By Barani Krishnan
Investing.com - Down 1% Friday to neatly reverse the previous session’s gain, gold has become a classic “yo-yo” trade as longs and shorts square off to determine the next direction for the yellow metal after this week’s worst carnage in seven years.
Gold fell nearly 3.5% on the week, the first weekly decline in 10 and the biggest setback since early May, when safe-havens and risk assets plunged together during a liquidity crunch at the height of the coronavirus scare in the United States.
Tuesday’s biggest one-day sell-off in gold since 2013 wiped 5%, or $93, off the December contract, which is the most-active on New York’s Comex, after a greater intraday swing of $129. Since then, trading in the yellow metal has turned into a game of pure nerves or, at best, high-powered chess.

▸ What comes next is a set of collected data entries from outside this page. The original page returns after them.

(* ===== verification/Parallel.v ===== *)
(** * The concurrent checker (porcupine/checker.go, [checkParallel])

    One goroutine per partition runs [checkSingle]; the calling goroutine
    selects between their results and a timeout, and sets the flag [kill] that
    the searches read.  The interleavings are a step relation on [pstate]: one
    step is one iteration of a search, one write, one channel operation, or
    the firing of the timer.

    [p_results] is the buffered channel, with the capacity that the code gives
    it; [p_longest] is the slice that the goroutines fill, each in its own
    place. *)
From stdpp Require Import base gmap sets numbers sorting list.
From S2P Require Import Prelude Bitset Model NodeList Checker.
Local Open Scope Z_scope.
Local Open Scope go_scope.

Record linearizationInfo (V : Type) := MkInfo {
  info_history : list (list (entry V));
  info_partialLinearizations : list (list (list Z));
}.
Arguments MkInfo {V} _ _.
Arguments info_history {V} _.
Arguments info_partialLinearizations {V} _.

(** Where a goroutine of a partition stands. *)
Inductive goroutine (V St : Type) :=
| GStart
| GRun (headEntry : option loc) (s : search_st (V := V) (St := St))
| GWrite (ok : bool) (l : partials)   (* longest[i] = l *)
| GSend (ok : bool)                   (* results <- ok *)
| GExit.
Arguments GStart {V St}.
Arguments GRun {V St} _ _.
Arguments GWrite {V St} _ _.
Arguments GSend {V St} _.
Arguments GExit {V St}.

(** [timeoutChan]: nil, or a timer that has or has not fired. *)
Inductive timer := TimerNil | TimerArmed | TimerFired.

#[export] Instance timer_eq_dec : EqDecision timer.
Proof. solve_decision. Defined.

(** Where the caller stands: in the select loop, after it, returned, or
    brought down with the program by a goroutine's panic. *)
Inductive caller (V : Type) :=
| MLoop
| MAfter
| MDone (result : CheckResult) (info : linearizationInfo V)
| MCrash.
Arguments MLoop {V}.
Arguments MAfter {V}.
Arguments MDone {V} _ _.
Arguments MCrash {V}.

Record pstate (V St : Type) := MkP {
  p_gos : list (goroutine V St);
  p_longest : list (option partials);
  p_results : list bool;
  p_kill : bool;
  p_timer : timer;
  p_ok : bool;
  p_timedOut : bool;
  p_count : nat;
  p_main : caller V;
}.
Arguments MkP {V St} _ _ _ _ _ _ _ _ _.
Arguments p_gos {V St} _.
Arguments p_longest {V St} _.
Arguments p_results {V St} _.
Arguments p_kill {V St} _.
Arguments p_timer {V St} _.
Arguments p_ok {V St} _.
Arguments p_timedOut {V St} _.
Arguments p_count {V St} _.
Arguments p_main {V St} _.

Section parallel.
Context {V St : Type} (model : FullModel V St).
Context (history : list (list (entry V))) (computeInfo : bool) (timeout : Z).
Implicit Types (c d : pstate V St) (g : goroutine V St).
Abbreviation n := (length history).

(** ** The caller *)

Definition checkParallel_init : pstate V St :=
  {| p_gos := replicate n GStart;
     p_longest := replicate n None;
     p_results := [];
     p_kill := false;
     p_timer := if bool_decide (0 < timeout) then TimerArmed else TimerNil;
     p_ok := true;
     p_timedOut := false;
     p_count := O;
     p_main := MLoop |}.

(** [case result := <-results] of the select. *)
Definition select_result (result : bool) (results : list bool) c : pstate V St :=
  let count := S (p_count c) in
  let ok := p_ok c && result in
  let stop := negb ok && negb computeInfo in
  {| p_gos := p_gos c; p_longest := p_longest c; p_results := results;
     p_kill := if stop then true else p_kill c;
     p_timer := p_timer c; p_ok := ok; p_timedOut := p_timedOut c; p_count := count;
     p_main := if stop || bool_decide (n ≤ count)%nat then MAfter else MLoop |}.

(** [case <-timeoutChan] of the select. *)
Definition select_timeout c : pstate V St :=
  {| p_gos := p_gos c; p_longest := p_longest c; p_results := p_results c; p_kill := true;
     p_timer := p_timer c; p_ok := p_ok c; p_timedOut := true; p_count := p_count c;
     p_main := MAfter |}.

(** One turn of [for count < len(history)] after the loop. *)
Definition drain_result (results : list bool) c : pstate V St :=
  {| p_gos := p_gos c; p_longest := p_longest c; p_results := results; p_kill := p_kill c;
     p_timer := p_timer c; p_ok := p_ok c; p_timedOut := p_timedOut c;
     p_count := S (p_count c); p_main := p_main c |}.

(** The set of the non-nil pointers of [longest[i]]. *)
Definition pointer_set (l : option partials) : gset nat :=
  match l with
  | None => ∅
  | Some l => list_to_set (omap id (pt_longest l))
  end.

(** The copies of what the pointers point to, in the order [ks] in which the
    range over the map yields them. *)
Definition copy_partials (l : option partials) (ks : list nat) : outcome (list (list Z)) :=
  match mapM (λ k, (default [] (pt_seqs <$> l)) !! k) ks with
  | Some partials => Ret partials
  | None => Panic
  end.

(** [map_orders]: the order that each range over a map happens to take. *)
Definition partialLinearizations_of (longest : list (option partials)) (ps : list (list (list Z))) : Prop :=
  Forall2 (λ l p, ∃ ks, ks ≡ₚ elements (pointer_set l) ∧ copy_partials l ks = Ret p) longest ps.

Definition make_info c (info : linearizationInfo V) : Prop :=
  if computeInfo then
    info_history info = history ∧
    partialLinearizations_of (p_longest c) (info_partialLinearizations info)
  else info = MkInfo [] [].

Definition verdict c : CheckResult :=
  if negb (p_ok c) then Illegal
  else if p_timedOut c then Unknown else Ok.

Definition set_main c (m : caller V) : pstate V St :=
  {| p_gos := p_gos c; p_longest := p_longest c; p_results := p_results c; p_kill := p_kill c;
     p_timer := p_timer c; p_ok := p_ok c; p_timedOut := p_timedOut c; p_count := p_count c;
     p_main := m |}.

(** ** The goroutines *)

Definition set_go c (i : nat) g : pstate V St :=
  {| p_gos := <[i := g]> (p_gos c); p_longest := p_longest c; p_results := p_results c;
     p_kill := p_kill c; p_timer := p_timer c; p_ok := p_ok c; p_timedOut := p_timedOut c;
     p_count := p_count c; p_main := p_main c |}.

(** The goroutine up to its writes: it enters [checkSingle], then iterates. *)
Definition go_step (kill : bool) (subhistory : list (entry V)) g : outcome (goroutine V St) :=
  match g with
  | GStart =>
      let! ' (headEntry, s) := checkSingle_init model subhistory in
      Ret (GRun headEntry s)
  | GRun headEntry s =>
      let! r := checkSingle_iter model computeInfo headEntry kill s in
      match r with
      | inl s => Ret (GRun headEntry s)
      | inr (ok, l) => Ret (GWrite ok l)
      end
  | _ => Ret g
  end.

Definition searching g : bool :=
  match g with GStart | GRun _ _ => true | _ => false end.

(** [longest[i] = l]. *)
Definition write_longest c (i : nat) (ok : bool) (l : partials) : pstate V St :=
  {| p_gos := <[i := GSend ok]> (p_gos c); p_longest := <[i := Some l]> (p_longest c);
     p_results := p_results c; p_kill := p_kill c; p_timer := p_timer c; p_ok := p_ok c;
     p_timedOut := p_timedOut c; p_count := p_count c; p_main := p_main c |}.

(** [results <- ok]. *)
Definition send_result c (i : nat) (ok : bool) : pstate V St :=
  {| p_gos := <[i := GExit]> (p_gos c); p_longest := p_longest c;
     p_results := p_results c ++ [ok]; p_kill := p_kill c; p_timer := p_timer c; p_ok := p_ok c;
     p_timedOut := p_timedOut c; p_count := p_count c; p_main := p_main c |}.

Definition fire c : pstate V St :=
  {| p_gos := p_gos c; p_longest := p_longest c; p_results := p_results c; p_kill := p_kill c;
     p_timer := TimerFired; p_ok := p_ok c; p_timedOut := p_timedOut c; p_count := p_count c;
     p_main := p_main c |}.

(** ** Steps *)
Inductive pstep : pstate V St → pstate V St → Prop :=
| step_search c i g h g' :
    p_gos c !! i = Some g → searching g = true → history !! i = Some h →
    go_step (p_kill c) h g = Ret g' →
    pstep c (set_go c i g')
| step_crash c i g h :
    p_gos c !! i = Some g → searching g = true → history !! i = Some h →
    go_step (p_kill c) h g = Panic →
    pstep c (set_main c MCrash)
| step_write c i ok l :
    p_gos c !! i = Some (GWrite ok l) →
    pstep c (write_longest c i ok l)
| step_send c i ok :
    p_gos c !! i = Some (GSend ok) → (length (p_results c) < n)%nat →
    pstep c (send_result c i ok)
| step_fire c :
    p_timer c = TimerArmed →
    pstep c (fire c)
| step_result c r results :
    p_main c = MLoop → p_results c = r :: results →
    pstep c (select_result r results c)
| step_timeout c :
    p_main c = MLoop → p_timer c = TimerFired →
    pstep c (select_timeout c)
| step_drain c r results :
    p_main c = MAfter → computeInfo = true → (p_count c < n)%nat → p_results c = r :: results →
    pstep c (drain_result results c)
| step_return c info :
    p_main c = MAfter → (computeInfo = true → (n ≤ p_count c)%nat) → make_info c info →
    pstep c (set_main c (MDone (verdict c) info)).

(** [checkParallel] may return [res] with [info]. *)
Definition checkParallel (res : CheckResult) (info : linearizationInfo V) : Prop :=
  ∃ c, rtc pstep checkParallel_init c ∧ p_main c = MDone res info.

End parallel.

(** ** The entry points (checker.go, porcupine.go)

    [Partition] may panic; [l[i]] are the entries of the partitions. *)
Section entry_points.
Context {V St : Type} `{EqDecision St, FmtV V, FmtV St}.
Implicit Types (model : Model V St) (timeout : Z).

Definition checkOperations `{GoSort} model (history : list (Operation V)) (verbose : bool) timeout
    (res : CheckResult) (info : linearizationInfo V) : Prop :=
  let model := fillDefault model in
  ∃ partitions, Partition model history = Ret partitions ∧
    let l := makeEntries <$> partitions in
    checkParallel model l verbose timeout res info.

Definition checkEvents model (history : list (Event V)) (verbose : bool) timeout
    (res : CheckResult) (info : linearizationInfo V) : Prop :=
  let model := fillDefault model in
  ∃ partitions, PartitionEvent model history = Ret partitions ∧
    let l := (λ subhistory, convertEntries (renumber subhistory)) <$> partitions in
    checkParallel model l verbose timeout res info.

Definition CheckOperations `{GoSort} model (history : list (Operation V)) (b : bool) : Prop :=
  ∃ res info, checkOperations model history false 0 res info ∧ b = bool_decide (res = Ok).

Definition CheckOperationsTimeout `{GoSort} model (history : list (Operation V)) timeout
    (res : CheckResult) : Prop :=
  ∃ info, checkOperations model history false timeout res info.

Definition CheckOperationsVerbose `{GoSort} model (history : list (Operation V)) timeout
    (res : CheckResult) (info : linearizationInfo V) : Prop :=
  checkOperations model history true timeout res info.

Definition CheckEvents model (history : list (Event V)) (b : bool) : Prop :=
  ∃ res info, checkEvents model history false 0 res info ∧ b = bool_decide (res = Ok).

Definition CheckEventsTimeout model (history : list (Event V)) timeout (res : CheckResult) : Prop :=
  ∃ info, checkEvents model history false timeout res info.

Definition CheckEventsVerbose model (history : list (Event V)) timeout
    (res : CheckResult) (info : linearizationInfo V) : Prop :=
  checkEvents model history true timeout res info.

End entry_points.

December gold settled Friday’s trade down $20.60 at $1,949.80 per ounce after hitting an intraday low of $1,940.10. Just a week ago, it hit $2,089, the highest ever for any gold futures contract on Comex, before the avalanche triggered.
“The curious case with gold is what, when and how much surprise it comes with,” said Sunil Kumar Dixit, an independent precious metals chartist. “For now, there’s no longer one-sided momentum. Volatility is on either side.”
Dixit said the “upper flanks” of gold showed a market that could go from $1990 to $2,007 and $2,015, while “lower linings” could bring a range from $1,920 to $1,900, $1,888 and $1,860.
“A range break on either side can add momentum of $40 to $100 more,” he added.
His best bullish case for gold is a ramp up to between $2,015-$2,029.
“I don't see the bulls succeeding above $2,029 to $2,039 as this will be a point of huge breakdown,” Dixit said.